I’m reading…
George and Sam by Charlotte Moore. This is pretty fascinating on rather a lot of levels for me; first its a description of two very different autistic children, brothers, being narrated by someone who can view them from a level perspective. And secondly because they are the nephews of Fran’s godfather and reading a book about 2 children i have heard about, at times, for 10 years, which has references to brothers i know of, or have met and photos of a granddad i have met, is destinctly odd.
I remember Fran’s godfather telling me about their eldest when he was maybe six, just a random remark about a child who at the time i think they thought had Aspergers rather than full blown autism – and thinking even this small incident of running off or something sounded like an insurmountable, terrible crisis that i could never face.
You have to laugh :~)
Its interesting because Moo is currently going through a good phase that makes me wonder if i am slightly mad but a lot of this book is extremely familiar, even if her boys are far higher up the “spectrum” than Moo is, or i hope, ever will be. Its a cautionary tale though; take nothing for granted.

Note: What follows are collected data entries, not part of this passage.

(** On the wire, an option of a normal code is its value cut at 255 bytes. *)
Lemma option_of_wire m code :
  0 < code < 255 ->
  Dhcp4.option_of (Dhcp4.with_options m (Dhcp4.canon_options (Dhcp4.options m))) code =
  take 255 <$> Dhcp4.option_of m code.
Proof.
  intros Hc. unfold Dhcp4.option_of. cbn [Dhcp4.options Dhcp4.with_options]. rewrite find_canon by done.
  by destruct (List.find _ _).
Qed.

Section ReplyLemmas.
Context `{NETS : IpNets}.

(** The reply before the admin's options. *)
Definition v4_reply_base (req : Dhcp4Message) (scope : DhcpScope) (yi : Z) (mt : Dhcp4MessageType.t) : Dhcp4Message :=
  let r := mkDhcp4Message 2 (htype req) (hlen req) 0 (xid req) 0 (flags req) (ciaddr req) yi
             (scope_server_id scope) (giaddr req) (chaddr req) (replicate 64 0) (replicate 128 0)
             [(53, [Dhcp4MessageType.to_u8 mt]); (54, octets4 (scope_server_id scope))] in
  let r := if yi =? UNSPECIFIED then r else Dhcp4.set_option r 51 (to_be 4 (sc_lease_secs scope)) in
  match subnet_mask_v4 (sc_subnet scope) with
  | Some mask => Dhcp4.set_option r 1 (octets4 mask)
  | None => r
  end.

Lemma v4_reply_eq req scope opts yi mt :
  mt <> Dhcp4MessageType.Nak ->
  v4_reply req scope opts yi mt =
  (let! r := add_options (v4_reply_base req scope yi mt) opts in Some (bridge_bootp r opts)).
Proof. intros Hmt. unfold v4_reply. rewrite bool_decide_eq_false_2 by done. reflexivity. Qed.

Lemma reply_header_wf req yi s o :
  Dhcp4.message_wf req -> is_u32 yi -> is_u32 s ->
  Forall (fun o => is_u8 (fst o) /\ bytes_ok (snd o)) o ->
  Dhcp4.message_wf (mkDhcp4Message 2 (htype req) (hlen req) 0 (xid req) 0 (flags req) (ciaddr req) yi s
    (giaddr req) (chaddr req) (replicate 64 0) (replicate 128 0) o).
Proof.
  intros [] Hy Hs Ho.
  constructor; cbn -[replicate]; try done; try (unfold is_u8, is_u16, u8_max, u16_max; lia);
    (split; [apply length_replicate|apply Forall_replicate; unfold is_u8, u8_max; lia]).
Qed.

Lemma reply_base_options_ok mt s :
  Forall (fun o => is_u8 (fst o) /\ bytes_ok (snd o)) [(53, [Dhcp4MessageType.to_u8 mt]); (54, octets4 s)].
Proof.
  apply List.Forall_cons; [|apply List.Forall_cons; [|constructor]]; cbn [fst snd]; unfold is_u8, u8_max.
  - split; [lia|]. apply List.Forall_cons; [|constructor]. destruct mt; cbn; lia.
  - split; [lia|]. apply to_be_bytes_ok.
Qed.

Lemma v4_reply_base_wf req scope yi mt :
  Dhcp4.message_wf req -> is_u32 yi -> Dhcp4.message_wf (v4_reply_base req scope yi mt).
Proof.
  intros Hr Hy. unfold v4_reply_base. cbv zeta.
  assert (forall n, bytes_ok (octets4 n)) as Ho by (intros; apply to_be_bytes_ok).
  assert (forall c, In c [1; 51; 53; 54] -> is_u8 c) as Hcode.
  { intros c. cbn. unfold is_u8, u8_max. lia. }
  pose proof (reply_base_options_ok mt (scope_server_id scope)) as Hbase.
  repeat case_goal; repeat apply set_option_wf; try (apply Hcode; cbn; tauto); auto with nomina;
    apply reply_header_wf; auto with nomina.
Qed.

Lemma v4_reply_base_options req scope yi mt :
  let m := v4_reply_base req scope yi mt in
  Dhcp4.option_of m 53 = Some [Dhcp4MessageType.to_u8 mt] /\
  Dhcp4.option_of m 54 = Some (octets4 (scope_server_id scope)) /\
  Dhcp4.option_of m 51 = (if yi =? UNSPECIFIED then None else Some (to_be 4 (sc_lease_secs scope))) /\
  Dhcp4.option_of m 1 = octets4 <$> subnet_mask_v4 (sc_subnet scope).
Proof.
  cbv zeta. unfold v4_reply_base. cbv zeta. destruct (subnet_mask_v4 _), (yi =? UNSPECIFIED); done.
Qed.

(** ** Properties of the replies *)

(** an OFFER or ACK, read off the wire, is a BOOTREPLY that echoes the request's
    transaction and client fields, grants [yiaddr], and carries the message
    type, server identifier, netmask and (when an address is granted) lease
    time of the scope, whatever options the administrator configured. *)
Theorem v4_reply_grant req scope opts yi mt bytes :
  Dhcp4.message_wf req -> is_u32 yi -> Forall (fun o => 0 <= do_code o) opts ->
  mt <> Dhcp4MessageType.Nak -> build_v4_reply req scope opts yi mt = Some bytes ->
  exists m, Dhcp4.parse bytes = Ok m /\
    (op m = 2 /\ xid m = xid req /\ flags m = flags req /\ chaddr m = chaddr req /\
     giaddr m = giaddr req /\ ciaddr m = ciaddr req /\ yiaddr m = yi) /\
    Dhcp4.message_type m = Some mt /\ Dhcp4.server_id m = Some (scope_server_id scope) /\
    Dhcp4.option_of m 51 = (if yi =? UNSPECIFIED then None else Some (to_be 4 (sc_lease_secs scope))) /\
    Dhcp4.option_of m 1 = octets4 <$> subnet_mask_v4 (sc_subnet scope).
Proof.
  intros Hr Hy Ho Hmt. unfold build_v4_reply. rewrite v4_reply_eq by done.
  destruct (add_options _ _) as [m|] eqn:Ea; [|done]. cbn [fmap option_fmap option_map]. intros [= <-].
  pose proof (v4_reply_base_wf req scope yi mt Hr Hy) as Hb.
  pose proof (add_options_wf _ _ _ Ea Hb) as Hm.
  destruct (bridge_bootp_wf opts m Hm) as (Hw & f & s & E).
  eexists. split; [by apply Dhcp4.parse_build_canon|].
  destruct (add_options_header _ _ _ Ea) as (l & Hl).
  assert (forall c, 0 < c < 255 -> reserved_code c = true ->
    Dhcp4.option_of (Dhcp4.with_options (bridge_bootp m opts) (Dhcp4.canon_options (Dhcp4.options (bridge_bootp m opts)))) c
    = take 255 <$> Dhcp4.option_of (v4_reply_base req scope yi mt) c) as Hopt.
  { intros c Hc Hres. rewrite option_of_wire by done. f_equal. rewrite E.
    rewrite <- (add_options_reserved _ _ _ c Ho Hres ltac:(lia) Ea). done. }
  destruct (v4_reply_base_options req scope yi mt) as (H53 & H54 & H51 & H1).
  split; [rewrite E, Hl; unfold v4_reply_base; cbv zeta; by repeat case_goal|].
  unfold Dhcp4.message_type, Dhcp4.server_id, Dhcp4.OPT_MESSAGE_TYPE, Dhcp4.OPT_SERVER_ID.
  rewrite !Hopt, H53, H54, H51, H1 by (lia || done). split; [|split; [|split]].
  - cbn. by rewrite Dhcp4MessageType.from_to_u8.
  - cbn [fmap option_fmap option_map]. rewrite take_ge by (unfold octets4; rewrite length_to_be; lia).
    apply Dhcp4.ipv4_from_octets, scope_server_id_u32.
  - by case_goal.
  - by destruct (subnet_mask_v4 _).
Qed.

(** a NAK carries the message type and the server identifier and nothing else,
    and grants no address. *)
Theorem v4_reply_nak req scope opts yi :
  Dhcp4.message_wf req -> is_u32 yi ->
  exists bytes m, build_v4_reply req scope opts yi Dhcp4MessageType.Nak = Some bytes /\
    Dhcp4.parse bytes = Ok m /\ yiaddr m = UNSPECIFIED /\ xid m = xid req /\ chaddr m = chaddr req /\
    Dhcp4.options m = [(53, [6]); (54, octets4 (scope_server_id scope))].
Proof.
  intros Hr Hy. eexists _, _. split; [reflexivity|]. split.
  - apply Dhcp4.parse_build_canon.
    apply (reply_header_wf req UNSPECIFIED (scope_server_id scope)
             [(53, [6]); (54, octets4 (scope_server_id scope))]); [done| |auto with nomina|].
    + unfold is_u32, u32_max, UNSPECIFIED. lia.
    + apply (reply_base_options_ok Dhcp4MessageType.Nak).
  - done.
Qed.
End ReplyLemmas.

Its made me realize i need to write down all the things about Moo that led me to seek a diagnosis because they are fading from memory and there might come a time when i have to justify to her why i was so worried.
One thing i do know, and i am defiant enough to say it, is i think i am an exceptionally “good” parent of an autistic spectrum child. I love Moo for who she is – i haven’t shed a tear over the official diagnosis, i don’t want to change her and my total motivation for everything i have done or do is to seek better understanding of her, for her by others and for her by herself.